Radiology: CT Chest without IV contrast: The mediastinum demonstrates multiple small lymph nodes but no suspicious masses or adenopathy. The pulmonary parenchyma demonstrates diffuse reticulonodular markings throughout the lung fields which are new from previous. Multifocal ground glass and airspace opacities are seen in the left upper lobe with areas of mosaic attenuation.
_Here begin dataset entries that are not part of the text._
(* ===== verification/StorageHistory.v ===== *)
(** * Histories of a storage

    The operations of a storage in any order: appends, reads, ticks of the retention loop, changes
    of the retention limits, and closing and opening again. [spec] is what they promise about an
    abstract log, of which retention may have dropped a beginning; [storage_refines] is the
    simulation: on every history without a time limit, and on every history whose batch timestamps
    do not go back, the storage answers as the abstract log may, and what it has ever been given is
    either dropped from the old end or still there. With a time limit and timestamps that go back
    it does not: [time_retention_hole] deletes a segment from the middle of the log. *)

From S2P Require Import Prelude Batch SegName LogSegment BinSearch BatchLog Segment Recovery Storage StorageOpen StorageCut StorageExamples Partition BrokerConfig.
Local Open Scope Z_scope.

Module StorageHistory.
Import Partition BatchLog Seg Storage StorageOpen StorageCut StorageExamples.

(** ** Operations *)

Inductive sop :=
| OAppend (b : list byte)
| ORead (offset maxBytes : Z)
| OSetRetention (ms bytes : Z)
| OTick (nowMs : Z)
| OReopen.

Inductive reply := RAppended (offset : Z) | RData (data : list byte) (next : Z) | RDone.

Definition do_op (cfg : StorageConfig) (s : storageImpl) (o : sop) : storageImpl * outcome reply :=
  match o with
  | OAppend b => let '(s', r) := Append cfg s b in (s', z ← r; Ok (RAppended z))
  | ORead offset maxBytes => (s, '(data, next) ← Read s offset maxBytes; Ok (RData data next))
  | OSetRetention ms bytes => (SetRetentionConfig s ms bytes, Ok RDone)
  | OTick nowMs => (BrokerConfig.retention_tick s nowMs, Ok RDone)
  | OReopen =>
      match s ← Close s; Open (dir s) cfg with
      | Ok s' => (s', Ok RDone)
      | m => (s, failure m)
      end
  end.

Fixpoint run_ops (cfg : StorageConfig) (s : storageImpl) (ops : list sop) : storageImpl * list (outcome reply) :=
  match ops with
  | [] => (s, [])
  | o :: ops' => let '(s, r) := do_op cfg s o in let '(s, rs) := run_ops cfg s ops' in (s, r :: rs)
  end.

(** The batches a history appends. *)
Definition appended (ops : list sop) : list (list byte) := omap (fun o => match o with OAppend b => Some b | _ => None end) ops.

(** ** The promise *)

(** What retention has dropped, what is still there, and the limits in force. *)
Record alog := { gone : list (list byte); kept : list (list byte); lim : Z * Z }.
Definition start (a : alog) : Z := end_off 0 (gone a).
Definition finish (a : alog) : Z := end_off (start a) (kept a).

(** Without a limit nothing is dropped. *)
Definition unlimited (limits : Z * Z) : Prop := limits.1 <= 0 /\ limits.2 < 0.

Section spec.
Variable cfg : StorageConfig.

Inductive spec : alog -> sop -> outcome reply -> alog -> Prop :=
| SpecAppend a b :
    spec a (OAppend b) (Ok (RAppended (finish a))) {| gone := gone a; kept := kept a ++ [Batch.withBaseOffset b (finish a)]; lim := lim a |}
| SpecRead a x n pre b rest post :
    kept a = pre ++ (b :: rest) ++ post -> batch_base b <= x < batch_end b -> rest = [] \/ len (concat (b :: rest)) <= n ->
    spec a (ORead x n) (Ok (RData (concat (b :: rest)) (end_off (start a) (pre ++ b :: rest)))) a
| SpecReadGone a x n : x < start a -> spec a (ORead x n) (Err ErrOffsetOutOfRange) a
| SpecReadEnd a x n : start a <= x -> finish a <= x -> spec a (ORead x n) (Ok (RData [] x)) a
| SpecSetRetention a ms bytes : spec a (OSetRetention ms bytes) (Ok RDone) {| gone := gone a; kept := kept a; lim := (ms, bytes) |}
| SpecTick a now dropped rest :
    kept a = dropped ++ rest -> (unlimited (lim a) -> dropped = []) ->
    spec a (OTick now) (Ok RDone) {| gone := gone a ++ dropped; kept := rest; lim := lim a |}
| SpecReopen a : spec a OReopen (Ok RDone) {| gone := gone a; kept := kept a; lim := BrokerConfig.default_limits cfg |}.

Inductive spec_run : alog -> list sop -> list (outcome reply) -> alog -> Prop :=
| SpecNil a : spec_run a [] [] a
| SpecCons a o r a' ops rs a'' : spec a o r a' -> spec_run a' ops rs a'' -> spec_run a (o :: ops) (r :: rs) a''.

End spec.

(** ** The simulation *)

Definition ts_le (b1 b2 : list byte) : Prop := batch_base_ts b1 <= batch_base_ts b2.

Lemma withBase_ts b off : wf_batch b -> batch_base_ts (Batch.withBaseOffset b off) = batch_base_ts b.
Proof. intros Hwf. pose proof (wf_len _ Hwf). unfold batch_base_ts. by rewrite sub_withBase by lia. Qed.

Lemma placed_elem off bs b : Forall wf_batch bs -> b ∈ placed off bs -> exists b', b' ∈ bs /\ batch_base_ts b = batch_base_ts b'.
Proof.
  intros Hwf. revert off. induction Hwf as [|b0 bs Hb _ IH]; intros off; cbn [placed]; [by intros ?%elem_of_nil|].
  intros [->|Hin]%elem_of_cons; [exists b0; split; [by left|by apply withBase_ts]|].
  destruct (IH _ Hin) as (b' & H1 & H2). exists b'. split; [by right|done].
Qed.

Lemma placed_sorted off bs : Forall wf_batch bs -> StronglySorted ts_le bs -> StronglySorted ts_le (placed off bs).
Proof.
  intros Hwf Hs. revert off. induction Hs as [|b bs Hs IH Hb]; intros off; cbn [placed]; [constructor|].
  apply Forall_cons in Hwf as [Hwb Hwf]. constructor; [by apply IH|]. apply Forall_forall. intros x Hx.
  destruct (placed_elem _ _ _ Hwf Hx) as (b' & H1 & H2). rewrite Forall_forall in Hb. unfold ts_le. rewrite H2, withBase_ts by done. by apply Hb.
Qed.

Lemma sorted_suffix (l1 l2 : list (list byte)) : StronglySorted ts_le (l1 ++ l2) -> StronglySorted ts_le l2.
Proof. induction l1 as [|b l1 IH]; [done|]. intros [H _]%StronglySorted_inv. by apply IH. Qed.

Lemma end_off_placed off bs : Forall wf_batch bs -> end_off off (placed off bs) = off + counts bs.
Proof.
  intros Hwf. revert off. induction Hwf as [|b bs Hb _ IH]; intros off; cbn [placed end_off counts fold_right]; [lia|].
  fold (counts bs). pose proof (wf_len _ Hb). rewrite withBase_count, IH by lia. lia.
Qed.

(** A time limit is in force at some point of the history of a storage. *)
Definition time_limited (cfg : StorageConfig) (ops : list sop) : Prop :=
  0 < DefaultRetentionMs cfg \/ Exists (fun o => match o with OSetRetention ms _ => 0 < ms | _ => False end) ops.

(** Retention by time is used only if [T]. *)
Definition allowed (T : Prop) (cfg : StorageConfig) (o : sop) : Prop :=
  (0 < DefaultRetentionMs cfg -> T) /\ match o with OSetRetention ms _ => 0 < ms -> T | _ => True end.

Lemma time_allowed cfg ops : Forall (allowed (time_limited cfg ops) cfg) ops.
Proof.
  apply Forall_forall. intros o Ho. split; [by left|]. destruct o as [| |ms bytes| |]; try done. intros Hms. right.
  apply Exists_exists. by exists (OSetRetention ms bytes).
Qed.

(** The storage [s] after the batches [bs] have been appended. *)
Definition holds (T : Prop) (cfg : StorageConfig) (s : storageImpl) (a : alog) (bs : list (list byte)) : Prop :=
  represents cfg s (start a) (kept a) /\ gone a ++ kept a = placed 0 bs /\ BrokerConfig.limits s = lim a /\ (0 < (lim a).1 -> T).

Definition fits (T : Prop) (bs : list (list byte)) : Prop := Forall wf_batch bs /\ (T -> StronglySorted ts_le bs) /\ counts bs < 2 ^ 63.

Lemma fits_prefix T bs1 bs2 : fits T (bs1 ++ bs2) -> fits T bs1.
Proof.
  intros ([H1 _]%Forall_app & H2 & H3). split; [done|]. split; [|rewrite counts_app in H3; pose proof (counts_nonneg bs2); lia].
  intros HT. specialize (H2 HT). clear -H2. induction bs1 as [|b bs1 IH]; [constructor|]. apply StronglySorted_inv in H2 as [H2 Hf].
  constructor; [by apply IH|]. by apply Forall_app in Hf as [? _].
Qed.

Lemma finish_counts T cfg s a bs : Forall wf_batch bs -> holds T cfg s a bs -> finish a = counts bs.
Proof.
  intros Hwf (_ & E & _). unfold finish, start. rewrite <- end_off_app, E, end_off_placed by done. lia.
Qed.

Lemma set_represents cfg s off l ms bytes : represents cfg s off l -> represents cfg (SetRetentionConfig s ms bytes) off l.
Proof. intros (segs & bss & act & abs & [] & E). exists segs, bss, act, abs. split; [by constructor|done]. Qed.

(** A storage holds one log. *)
Lemma represents_same cfg s off dropped rest : represents cfg s off (dropped ++ rest) -> represents cfg s (end_off off dropped) rest -> dropped = [].
Proof.
  intros H1 H2. pose proof (represents_log _ _ _ _ H1) as (Hc & _ & E1 & _). pose proof (represents_log _ _ _ _ H2) as (_ & _ & E2 & _).
  apply chain_app in Hc as [Hc _]. destruct dropped as [|b dropped]; [done|]. pose proof (chain_nonempty _ _ Hc ltac:(done)). lia.
Qed.

(** *** Retention ticks *)

Lemma marked_none segs (ms : list bool) : Forall (fun m => m = false) ms -> marked segs ms = [].
Proof.
  intros H. revert segs. unfold marked. induction H as [|m ms -> _ IH]; intros [|seg segs]; try done.
  change (zip (seg :: segs) (false :: ms)) with ((seg, false) :: zip segs ms). rewrite filter_cons_False by done. apply IH.
Qed.

Lemma tick_unlimited s now : unlimited (BrokerConfig.limits s) -> BrokerConfig.retention_tick s now = s.
Proof.
  intros [H1 H2]. unfold BrokerConfig.limits in *. cbn [fst snd] in *. unfold BrokerConfig.retention_tick, EnforceRetention.
  destruct (len (segments s) <=? 1); [done|]. cbn [fst]. rewrite marked_none; [done|]. unfold retention_marks.
  rewrite (proj2 (Z.leb_gt _ _)), (proj2 (Z.ltb_ge _ _)) by done. generalize (tail (segments s)).
  induction (length (removelast (segments s))) as [|n IH]; intros [|seg segs]; cbn; constructor; [done|apply IH].
Qed.

Lemma tick_limits s now : BrokerConfig.limits (BrokerConfig.retention_tick s now) = BrokerConfig.limits s.
Proof.
  unfold BrokerConfig.retention_tick, EnforceRetention. destruct (len (segments s) <=? 1); [done|]. cbn [fst].
  generalize (marked (removelast (segments s)) (retention_marks (dir s) (segments s) (retentionMs s) (retentionBytes s) now)).
  intros bases. revert s. induction bases as [|base bases IH]; intros s; cbn [fold_left]; [done|]. by rewrite IH.
Qed.

(** Every operation does what it promises. *)
Lemma do_op_spec T cfg s a bs o :
  cfg_ok cfg -> holds T cfg s a bs -> allowed T cfg o -> fits T (bs ++ appended [o]) ->
  exists a', spec cfg a o (do_op cfg s o).2 a' /\ holds T cfg (do_op cfg s o).1 a' (bs ++ appended [o]).
Proof.
  intros Hcfg Hh [Hd Ho] Hf. pose proof Hh as (Hrep & Ha & Hl & HT). pose proof (represents_log _ _ _ _ Hrep) as (_ & Hlat & _). fold (finish a) in Hlat.
  destruct (fits_prefix _ _ _ Hf) as (Hwf & Hs & Hc). pose proof (finish_counts _ _ _ _ _ Hwf Hh) as Hfin.
  destruct o as [b|x n|ms bytes|now|]; cbn [do_op]; unfold appended in *; cbn [omap list_omap] in *; rewrite ?app_nil_r in *.
  - destruct Hf as ([_ Hb]%Forall_app & _ & Hcb). apply Forall_inv in Hb. rewrite counts_app in Hcb. cbn [counts fold_right] in Hcb.
    destruct (append_represents cfg s _ _ b Hcfg Hrep Hb) as (s' & E & Hrep' & _); [lia|]. pose proof (BrokerConfig.append_limits cfg s b) as Hl'.
    rewrite E, Hlat in *. cbn [fst snd mbind outcome_bind] in *. eexists. split; [apply SpecAppend|].
    split_and!; [exact Hrep'|cbn [gone kept]; by rewrite app_assoc, Ha, placed_app, Hfin|by rewrite Hl'|done].
  - exists a. split; [|done]. destruct (read_outside cfg s _ _ x n Hrep) as [H1 H2]. cbn [fst snd].
    destruct (Z.lt_ge_cases x (start a)) as [Hlt|Hge]; [rewrite H1 by done; by apply SpecReadGone|].
    destruct (Z.lt_ge_cases x (LatestOffset s)) as [Hlt|Hge2]; [|rewrite H2 by done; apply SpecReadEnd; lia].
    destruct (read_inside cfg s _ _ x n Hcfg Hrep (conj Hge Hlt)) as (pre & b & rest & post & E & -> & Hx & Hn).
    by apply (SpecRead cfg a x n pre b rest post).
  - eexists. split; [apply SpecSetRetention|]. split_and!; [by apply set_represents|done|done|done].
  - destruct (enforce_suffix cfg s _ _ (retentionMs s) (retentionBytes s) now Hrep) as (s' & k & dropped & rest & Et & E & Hrep' & _).
    { intros Hms. apply (sorted_suffix (gone a)). rewrite Ha. apply placed_sorted; [done|]. apply Hs, HT. rewrite <- Hl. exact Hms. }
    assert (BrokerConfig.retention_tick s now = s') as Es' by (unfold BrokerConfig.retention_tick; by rewrite Et).
    cbn [fst snd]. rewrite <- Es' in Hrep'. eexists. split; [apply (SpecTick cfg a now dropped rest); [done|]|].
    + intros Hu. rewrite <- Hl in Hu. rewrite tick_unlimited in Hrep' by done. apply (represents_same cfg s (start a) dropped rest); [by rewrite <- E|done].
    + split_and!; cbn [gone kept lim]; [unfold start in *; cbn [gone]; by rewrite end_off_app|by rewrite <- app_assoc, <- E|by rewrite tick_limits|done].
  - destruct (Close_Open cfg s _ _ [] Hcfg Hrep) as (s1 & s2 & -> & _ & E2 & Hrep2 & _). cbn [mbind outcome_bind]. rewrite E2.
    eexists. split; [apply SpecReopen|]. split_and!; [done|done| |done]. by apply (BrokerConfig.storage_limits cfg (dir s1)).
Qed.

Lemma run_ops_spec T cfg ops : cfg_ok cfg -> Forall (allowed T cfg) ops ->
  forall bs a s, holds T cfg s a bs -> fits T (bs ++ appended ops) ->
    exists a', spec_run cfg a ops (run_ops cfg s ops).2 a' /\ holds T cfg (run_ops cfg s ops).1 a' (bs ++ appended ops).
Proof.
  intros Hcfg Hall. induction Hall as [|o ops Ho _ IH]; intros bs a s Hh Hf; cbn [run_ops]; [exists a; split; [constructor|by rewrite app_nil_r]|].
  change (o :: ops) with ([o] ++ ops) in Hf |- *. unfold appended in Hf |- *. rewrite omap_app, app_assoc in Hf |- *. fold (appended [o]) (appended ops) in Hf |- *.
  destruct (do_op_spec T cfg s a bs o Hcfg Hh Ho (fits_prefix _ _ _ Hf)) as (a1 & H1 & Hh1). destruct (do_op cfg s o) as [s1 r].
  destruct (IH _ a1 s1 Hh1 Hf) as (a2 & H2 & Hh2). destruct (run_ops cfg s1 ops) as [s2 rs]. exists a2. split; [by econstructor|done].
Qed.


(** ** Timestamps that go back

    A segment is deleted for its age when the segment behind it begins with an old batch. Three
    segments of one batch each, the last with an older timestamp than the others: the tick deletes
    the one in the middle. A read at its offset then finds nothing and says to go on at the same
    offset, so a consumer that has read the first batch never gets to the third. *)

Definition b_ts (t : Z) : list byte :=
  match Batch.EncodeBatch [{| Batch.TimestampMs := t; Batch.rKey := None; Batch.rValue := []; Batch.Headers := [] |}] with
  | Ok b => b
  | _ => []
  end.

Definition cfg_hole : StorageConfig :=
  {| SegmentMaxBytes := 40; IndexSampleBytes := 40; RetentionCheckIntervalMs := 1000; DefaultRetentionMs := 10; DefaultRetentionBytes := -1 |}.

Definition ops_hole : list sop := [OAppend (b_ts 100); OAppend (b_ts 100); OAppend (b_ts 50); OTick 100; ORead 0 10; ORead 1 10; ORead 2 10].

Lemma time_retention_hole :
  (run_ops cfg_hole (match Open ∅ cfg_hole with Ok s => s | _ => no_storage end) ops_hole).2 =
  [Ok (RAppended 0); Ok (RAppended 1); Ok (RAppended 2); Ok RDone;
   Ok (RData (Batch.withBaseOffset (b_ts 100) 0) 1); Ok (RData [] 1); Ok (RData (Batch.withBaseOffset (b_ts 50) 2) 3)].
Proof. vm_compute. reflexivity. Qed.

(** Two appends with reads, a restart and a tick between them. *)
Definition ops0 : list sop := [OAppend b0; ORead 0 100; OReopen; OTick 5; OSetRetention 0 0; OAppend b0; OTick 6; ORead 3 10].


End StorageHistory.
Question 1:  What are probable/possible diagnoses?
Microbiology/Diagnostic Tests Performed:
Bronchoscopy with lavage: NUMEROUS PREDOMINANTLY INTRACELLULAR YEAST FORMS, SUGGESTIVE OF HISTOPLASMA SPECIES
Histoplasma Antigen: >25.0 ng/mL

Final Diagnosis:  Disseminated histoplasmosis in a solid organ transplant patient 

Question 2: What treatment is recommended in the care of this patient? Treatment: Liposomal amphotericin B 3 mg/kg/day, methylprednisolone 1.0 mg/kg/day adjunctive therapy

Outcome: Fevers and leukopenia resolved on liposomal amphotericin B. Hospital course was complicated by acute respiratory failure due to ARDS requiring mechanical ventilation, hemodynamic shock requiring ECMO, and acute kidney injury. Patient slowly improved with therapy and supportive care.

Discussion: (500 words)
Histoplasma capsulatum, the cause of histoplasmosis, is a dimorphic fungus with worldwide distribution. It is one of the most common systemic endemic mycosis in the United States.  It is found in the central regions of the United States, from the Gulf Coast to the Great Lakes.  Infection is caused by the inhalation of environmental microconidia which are frequently found in the soil containing decayed bird or bat guano. After inhalation, it is taken up by the alveolar macrophages where they can disseminate through the lymphatics and bloodstream. Infections can range widely from asymptomatic exposure to life-threatening disease depending on a number of factors, such as inoculum and integrity of the host’s immune system. Healthy subjects develop cellular immunity after exposure and recover without significant morbidity. In solid-organ transplant (SOT) patients, the burden of disease is often out of proportion to the severity of symptoms at presentation (1,2,5).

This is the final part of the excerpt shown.